HCC is a primary malignancy of the liver and occurs predominantly in patients with underlying chronic liver disease, often caused by hepatitis B or C virus infection. HCC is generally refractory to chemotherapy, and only one targeted treatment, the tyrosine kinase inhibitor sorafenib, is indicated for HCC. However, sorafenib has been shown to marginally extend survival and can elicit severe side effects. 

“New drugs in development for HCC primarily target tyrosine kinases, but they have demonstrated mixed success in clinical trials, suggesting a need for new therapies targeting a more diverse set of biomarkers,” said Andrew A. Radin, co-founder and CEO of twoXAR. “We are very pleased to be working with Dr. So and his colleagues at the Asian Liver Center who are dedicated to improving outcomes for patients and raising awareness of chronic hepatitis B infection and its connection to liver cancer through efforts such as the JOINJADE initiative.” 

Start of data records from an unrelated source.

Lemma handleControl_serving rounds w h R k f g : serving w h R (k + 1) g ->
  wp lane_spec g (handleControl rounds w h k f) (fun g' x =>
    match x with
    | Stay k' => serving w h R (k' + 1) g'
    | Leave _ => exists n, serving w h R n g'
    end).
Proof.
  intros Hs. unfold handleControl. destruct f as [|tick drop|subs rej|code|]; [by wp_step|by wp_step| | |by wp_step].
  - eapply wp_use; [by apply count_rejected_serving|]. cbv beta. intros g' _ Hs'.
    wp_step. destruct subs; [by exists (k + 1)|done].
  - pose proof Hs as (tok & adm & t & t' & ->). sup_call. wp_step; [wp_step; by exists (k + 1)|].
    wp_step; [|wp_step; by exists (k + 1)]. cbv zeta. wp_step; [wp_step; by exists (k + 1)|].
    rewrite Z.gtb_ltb in *. bool_simpl. eapply wp_use; [apply declare_serving with (k := k + 1); [done|lia]|].
    cbv beta. intros g' e (k' & Hk' & He). destruct e as [e|].
    + eapply wp_use; [by apply unless_ended_serving|]. cbv beta. intros g2 e' Hs2. wp_step. by exists k'.
    + wp_step. by rewrite He in Hk'.
Qed.

Lemma connectionLoop_serving rounds n w h R : forall k ping g, serving w h R (k + 1) g ->
  wp lane_spec g (connectionLoop r rounds n w h k ping) (fun g' _ => exists k', serving w h R k' g').
Proof.
  induction n as [|n IH]; intros k ping g (tok & adm & t & t' & ->); cbn [connectionLoop]; [done|].
  sup_call. sup_call. wp_step; [wp_step; role_is| | |].
  - eapply wp_mono; [|apply unless_ended_serving; role_is]. cbv beta. by exists (k + 1).
  - eapply wp_use; [apply handleControl_serving; role_is|]. cbv beta. intros g x Hx.
    destruct x as [e|k']; [wp_step; done|]. by apply IH.
  - sup_call. wp_step; [apply IH; role_is|]. eapply wp_use; [apply write_ping_serving; role_is|]. cbv beta.
    intros g e Hs. destruct e as [e|].
    + eapply wp_mono; [|by apply unless_ended_serving]. cbv beta. by exists (k + 1).
    + destruct Hs as (tok' & adm' & u & u' & ->). sup_call. sup_call. apply IH. role_is.
Qed.

Lemma connected_serving rounds w h R g : serving w h R 0 g ->
  wp lane_spec g (connected r rounds w h) (fun g' _ => exists k, serving w h R k g').
Proof.
  intros (tok & adm & t & t' & ->). unfold connected. sup_call.
  eapply wp_use; [apply declare_serving with (k := 0); [role_is|unfold maxRedeclares; lia]|]. cbv beta.
  intros g e (k & Hk & He). destruct e as [e|].
  - eapply wp_mono; [|by apply unless_ended_serving]. cbv beta. by exists k.
  - rewrite (He eq_refl) in Hk. destruct Hk as (tok' & adm' & u & u' & ->). sup_call.
    apply connectionLoop_serving. role_is.
Qed.
Lemma dialAndServe_opened rounds w R token adm n t t' : contains R token = false ->
  conducts (mkSup (Some w) false None (Some token) R None adm n t t') (dialAndServe r rounds R w token)
    (fun g' x => opened w x.1 g').
Proof.
  intros Hc. unfold dialAndServe, singleDial, safeDial. sup_call. wp_step. sup_call.
  match goal with H : answers _ _ TakeOpen ?b |- _ => cbn in H; subst b end. cbn [negb].
  wp_step. sup_call.
  match goal with |- context [contain ?d] => destruct (contain d) as [[h|]|e] eqn:Ed end.
  - do 2 wp_step. eapply wp_use; [apply connected_serving; role_is|]. cbv beta.
    intros g e (k & tok & adm' & u & u' & ->). unfold closeTransport. wp_step. sup_call. sup_call. wp_step. role_is.
  - wp_step. sup_call. wp_step. sup_call. wp_step; [wp_step; role_is|]. cbn [error_is is_unauthorized orb]. wp_step. role_is.
  - wp_step. sup_call. wp_step. sup_call. wp_step; [wp_step; destruct (error_is _ _); role_is|].
    wp_step; [sup_call; wp_step; role_is|]. wp_step. role_is.
Qed.

Lemma withWindow_opened rounds w R g : opened w R g ->
  wp lane_spec g (withWindow r rounds R w) (fun g' x => opened w x.1 g').
Proof.
  intros (tok & adm & n & t & t' & ->). unfold withWindow. sup_call.
  match goal with |- context [contain ?d] => destruct (contain d) as [token|e] eqn:Ed end.
  - wp_step; [wp_step; role_is|]. by apply dialAndServe_opened.
  - sup_call. wp_step; [wp_step; role_is|]. sup_call. wp_step. role_is.
Qed.

Lemma runWindow_resting rounds R closes tok adm n t t' : At Eastern (rn_schedule r) t' = Some closes ->
  conducts (mkSup None false None tok R None adm n t t') (runWindow r rounds R closes)
    (fun g' x => resting x.1 g').
Proof.
  intros Hc. unfold runWindow. sup_call. sup_call. eapply wp_use; [apply withWindow_opened; role_is|]. cbv beta.
  intros g x (tok' & adm' & n' & u & u' & ->). sup_call. wp_step. role_is.
Qed.

Definition turn_resting (x : supervise_turn) (g : role) : Prop :=
  match x with LaneOver => exists R, resting R g | NextTurn _ R => resting R g end.

Lemma retryLater_resting rounds delay started closes R e g : resting R g ->
  wp lane_spec g (retryLater r rounds delay started closes R e) (fun g' x => turn_resting x g').
Proof.
  intros (tok & adm & n & t & t' & ->). unfold retryLater. sup_call. sup_call. sup_call.
  eapply wp_use; [apply waitUntil_resting; role_is|]. cbv beta. intros g _ Hg. by wp_step.
Qed.

Lemma superviseTurn_resting rounds delay R g : resting R g ->
  wp lane_spec g (superviseTurn Eastern r rounds delay R) (fun g' x => turn_resting x g').
Proof.
  intros (tok & adm & n & t & t' & ->). unfold superviseTurn. sup_call. wp_step; [wp_step; exists R; role_is|].
  sup_call. wp_step.
  - sup_call. sup_call. eapply wp_use; [by apply runWindow_resting|]. cbv beta.
    intros g [R' e] (tok' & adm' & n' & u & u' & ->). sup_call. wp_step; [wp_step; exists R'; role_is|].
    wp_step; [apply retryLater_resting; role_is|wp_step; role_is].
  - eapply wp_use; [apply waitUntil_resting; role_is|]. cbv beta. intros g _ Hg. by wp_step.
Qed.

twoXAR has developed patent‐pending algorithms that enable it to find unanticipated associations between disease and drug candidates orders of magnitudes faster than wet lab‐based approaches. The company’s integrative biomedical software platform rapidly evaluates massive public and proprietary datasets to identify and rank high probability disease‐to‐candidate matches. These matches can then be used to prioritize existing candidates, perform targeted searches and identify novel drug candidates for further preclinical and clinical testing. The platform is disease agnostic and has been tested on more than 60 conditions to date in therapeutic areas including autoimmune, oncologic, and neurologic disorders.